WORK REQUEST:
Check each line of the material that follows, and copy those holding the string "exists".

··· DATA FOR THIS EXERCISE ···

#[global] Instance same_log_preorder : PreOrder same_log.
Proof. split; [by intros s|intros s1 s2 s3 [E1 R1] [E2 R2]; split; [by rewrite E2|auto]]. Qed.

Abbreviation unlogged m := (always (fun _ : HState W => True) same_log m).

Lemma unlogged_now : unlogged nowUnixMs.
Proof. by intros s _. Qed.

Lemma unlogged_random n : unlogged (randombytes n).
Proof. by intros s _. Qed.

Lemma unlogged_windows f : unlogged (modify_windows f).
Proof. by intros s _. Qed.

Lemma unlogged_bound r d : unlogged (on_ext (isReaderAllowedDoor r d)).
Proof.
  intros s _. pose proof (bound_trail r d (h_ext s)). pose proof (bound_ready r d (h_ext s)).
  unfold on_ext, zoom. by destruct (isReaderAllowedDoor r d (h_ext s)).
Qed.

Lemma unlogged_version r : unlogged (on_ext (currentKeyVersionForReader r)).
Proof.
  intros s _. pose proof (key_version_trail r (h_ext s)). pose proof (key_version_ready r (h_ext s)).
  unfold on_ext, zoom. by destruct (currentKeyVersionForReader r (h_ext s)).
Qed.

End HandlerTrail.

Ltac unlogged := keeps_by ltac:(first
  [ apply unlogged_now | apply unlogged_random | apply unlogged_windows
  | apply unlogged_bound | apply unlogged_version ]).

Lemma handle_keeps `{Sodium, Env} {W : Type} `{StoreAuditSpec W} (h : FrameHandler) (b : bytes) :
  always (fun _ : HState W => True) same_log (handle h b).
Proof.
  unfold handle, parseFrame, validateReader, checkReplay, getOrCreateWindow, tryDecrypt,
    FrameDecryptor.decrypt, FrameDecryptor.checkTimestamp, remember_at. unlogged.
Qed.

End HandlerTrail.

(** ** Properties of the frame handler *)

Module HandlerProps.
Import FrameHandler HandlerSpec HandlerFacts ToySodium ToyStore.

#[export] Instance test_env : Env := {| clock n := 1700000000000 + Z.of_nat n; entropy n := replicate 32 (Z.of_nat n mod 256) |}.

(** Reader 1 on door 2 with key version 2; the key of [KeyProps.test_km]. *)
Definition test_tables : PolicyView :=
  mkPolicyView (fun _ => Some "staff") (fun d r => bool_decide (d = 2 /\ r = "staff"))
    (fun r => if decide (r = 1) then 2 else 0) (fun r d => bool_decide (r = 1 /\ d = 2)).

Definition test_handler : FrameHandler :=
  mkFrameHandler KeyProps.test_km true FrameHandlerConfig_default.

Definition test_state : HState world :=
  mkHState ∅ (mkWorld test_tables (InMemoryAuditLog.mkInMemoryAuditLog [])) 0.

Definition sealed_frame (hd : Packet.Header) (plaintext : bytes) : Frame.Frame :=
  let key := KeySpec.key_for KeyProps.test_km
    (KeySpec.ForAead (Packet.reader_id hd) (Packet.key_version hd)) in
  match SecureAead.sealWithNonce (SecureAead.mkSecureAead key SecureAead.XChaCha20Poly1305 [])
          plaintext (Packet.to_bytes hd) (Packet.nonce hd) with
  | Ok c => Frame.mkFrame hd (SecureAead.c_ct c) (SecureAead.c_tag c)
  | _ => Frame.Frame_default
  end.

Definition test_bytes : bytes :=
  Frame.serialize (sealed_frame (Packet.mkHeader 1 2 1234 42 1 (replicate 24 171)) [104; 105]).

Example test_accepted :
  (handle test_handler test_bytes test_state).2
  = Ok (mkHandleResult true "ok" [104; 105] (Packet.mkHeader 1 2 1234 42 1 (replicate 24 171))).
Proof. vm_compute. reflexivity. Qed.

(** C12: the frame handler is its decision table. On every input, with a store
    whose queries return, [handle] returns; the result is the first failing
    check of [checks] (format, reader, door, key version, replay, decryption,
    clock) with its reason code, or acceptance; the replay windows are those
    before the call, except that an accepted number is recorded for its own
    reader (a frame that is rejected, for whatever reason, poisons no window);
    and the policy is not touched. *)
Theorem handle_refines_table `{SodiumLaws, Env} `{AccessStoreSpec W, !StoreReturns W}
    (h : FrameHandler) (b : bytes) (s : HState W) :
  config_ok (_config h) -> ParserFacts.span_ok b ->
  exists s' r, handle h b s = (s', Ok r) /\
    r = verdict h (policy_of (h_ext s)) (window_of h s) (u64 (clock (S (h_ticks s)))) b /\
    windows_after h s s' r /\ policy_of (h_ext s') = policy_of (h_ext s).
Proof.
  intros Hc Hb. destruct (handle_returns h b s Hc Hb) as (s' & r & E).
  exists s', r. split; [done|]. by apply (handle_inv h b s s' r).
Qed.

Lemma test_config_ok : config_ok (_config test_handler).
Proof. split; by_decision. Qed.

Lemma handle_refines_table_witness :
  exists s' r, handle test_handler test_bytes test_state = (s', Ok r) /\
    r = verdict test_handler (policy_of (h_ext test_state)) (window_of test_handler test_state)
          (u64 (clock 1)) test_bytes /\
    windows_after test_handler test_state s' r /\
    policy_of (h_ext s') = policy_of (h_ext test_state).
Proof.
  apply (handle_refines_table test_handler test_bytes test_state); [exact test_config_ok | by_decision].
Defined.

(** Complete mediation. A frame is accepted exactly when it parses, its
    reader is known and bound to the door it names, its key version is current
    (or the previous one, where that is allowed), its sequence number is new to
    the reader's window, its ciphertext opens under the key derived for that
    reader and version with the whole header authenticated, and its time stamp
    is within the skew; the plaintext handed on is the one that was opened. *)
Theorem handle_accepts_iff `{SodiumLaws, Env} `{AccessStoreSpec W}
    (h : FrameHandler) (b : bytes) (s s' : HState W) (r : HandleResult) :
  config_ok (_config h) -> ParserFacts.span_ok b -> handle h b s = (s', Ok r) ->
  allow r = true <->
  exists f pt, FrameParser.parseFrame b (maxCtLen (_config h)) = Ok f /\
    accepted h (policy_of (h_ext s)) (window_of h s) (u64 (clock (S (h_ticks s)))) f pt /\
    r = mkHandleResult true "ok" pt (Frame.header f).
Proof.
  intros Hc Hb E. destruct (handle_inv h b s s' r Hc Hb E) as [-> _].
  rewrite verdict_allow, WireSpec.parseFrame_spec by done. done.
Qed.

Lemma handle_accepts_iff_witness :
  exists f pt, FrameParser.parseFrame test_bytes 4096 = Ok f /\
    accepted test_handler (policy_of (h_ext test_state)) (window_of test_handler test_state)
      (u64 (clock 1)) f pt /\
    mkHandleResult true "ok" [104; 105] (Packet.mkHeader 1 2 1234 42 1 (replicate 24 171))
    = mkHandleResult true "ok" pt (Frame.header f).
Proof.
  eapply (proj1 (handle_accepts_iff test_handler test_bytes test_state
    (handle test_handler test_bytes test_state).1
    (mkHandleResult true "ok" [104; 105] (Packet.mkHeader 1 2 1234 42 1 (replicate 24 171)))
    test_config_ok ltac:(by_decision) ltac:(vm_compute; reflexivity))).
  reflexivity.
Defined.

(** No replay. Once a frame has been accepted, submitting the same bytes
    again is refused with [replay], and every window keeps representing a
    history of accepted numbers. *)
Theorem handle_rejects_resubmission `{SodiumLaws, Env} `{AccessStoreSpec W}
    (h : FrameHandler) (b : bytes) (s s1 s2 : HState W) (r1 r2 : HandleResult) :
  config_ok (_config h) -> ParserFacts.span_ok b -> antiReplayEnabled (_config h) = true ->
  windows_ok h s ->
  handle h b s = (s1, Ok r1) -> allow r1 = true -> handle h b s1 = (s2, Ok r2) ->
  allow r2 = false /\ reason r2 = "replay"%string /\ windows_ok h s1 /\ windows_ok h s2.
Proof.
  intros Hc Hb Har Hw E1 Ha E2.
  pose proof (handle_windows_ok h b s s1 r1 Hc Hb Hw E1) as Hw1.
  pose proof (handle_windows_ok h b s1 s2 r2 Hc Hb Hw1 E2) as Hw2.
  destruct (handle_inv h b s s1 r1 Hc Hb E1) as (-> & Hw' & Hp).
  destruct (handle_inv h b s1 s2 r2 Hc Hb E2) as (-> & _ & _).
  by rewrite Hp, (verdict_replay h b _ _ _ s s1 Hb Har Hw Hw' Ha).
Qed.

Definition test_accept : HandleResult :=
  mkHandleResult true "ok" [104; 105] (Packet.mkHeader 1 2 1234 42 1 (replicate 24 171)).
Definition test_replay : HandleResult := makeError "replay" (hdr test_accept).
Definition after_first : HState world := (handle test_handler test_bytes test_state).1.

Lemma handle_rejects_resubmission_witness :
  allow test_replay = false /\ reason test_replay = "replay"%string /\
  windows_ok test_handler after_first /\ windows_ok test_handler (handle test_handler test_bytes after_first).1.
Proof.
  apply (handle_rejects_resubmission test_handler test_bytes test_state _ _ test_accept);
    [exact test_config_ok | by_decision | reflexivity | apply windows_ok_new; exact test_config_ok
    | vm_compute; reflexivity | reflexivity | vm_compute; reflexivity].
Defined.

(** The reason codes. A rejection carries one of fourteen codes, and none
    of them is [mac_verification_failed]: the decryptor turns every failure of
    the AEAD into [decrypt_failed] before the handler could see it. *)
Theorem handle_reason_codes `{SodiumLaws, Env} `{AccessStoreSpec W}
    (h : FrameHandler) (b : bytes) (s s' : HState W) (r : HandleResult) :
  config_ok (_config h) -> ParserFacts.span_ok b -> handle h b s = (s', Ok r) -> allow r = false ->
  reason r ∈ ["frame_too_small"; "bad_magic"; "bad_protocol_version"; "ciphertext_too_large";
    "frame_truncated"; "frame_trailing_bytes"; "no_store"; "unknown_reader";
    "reader_door_forbidden"; "bad_key_version"; "replay"; "decrypt_failed"; "too_old";
    "too_future"]%string /\ reason r <> "mac_verification_failed"%string /\ plaintext r = [].
Proof.
  intros Hc Hb E Ha. destruct (handle_inv h b s s' r Hc Hb E) as [Hr _].
  destruct (verdict_codes h _ _ _ b r Hr Ha) as [Hin Hpt].
  split; [done|]. split; [|done]. intros Em. rewrite Em in Hin. revert Hin. by_decision.
Qed.

Lemma handle_reason_codes_witness :
  reason test_replay <> "mac_verification_failed"%string.
Proof.
  apply (handle_reason_codes test_handler test_bytes after_first
    (handle test_handler test_bytes after_first).1 test_replay);
    [exact test_config_ok | by_decision | vm_compute; reflexivity | reflexivity].
Defined.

···

EXERCISE SOLUTION:
  exists s' r, handle h b s = (s', Ok r) /\
  exists s', r. split; [done|]. by apply (handle_inv h b s s' r).
  exists s' r, handle test_handler test_bytes test_state = (s', Ok r) /\
  exists f pt, FrameParser.parseFrame b (maxCtLen (_config h)) = Ok f /\
  exists f pt, FrameParser.parseFrame test_bytes 4096 = Ok f /\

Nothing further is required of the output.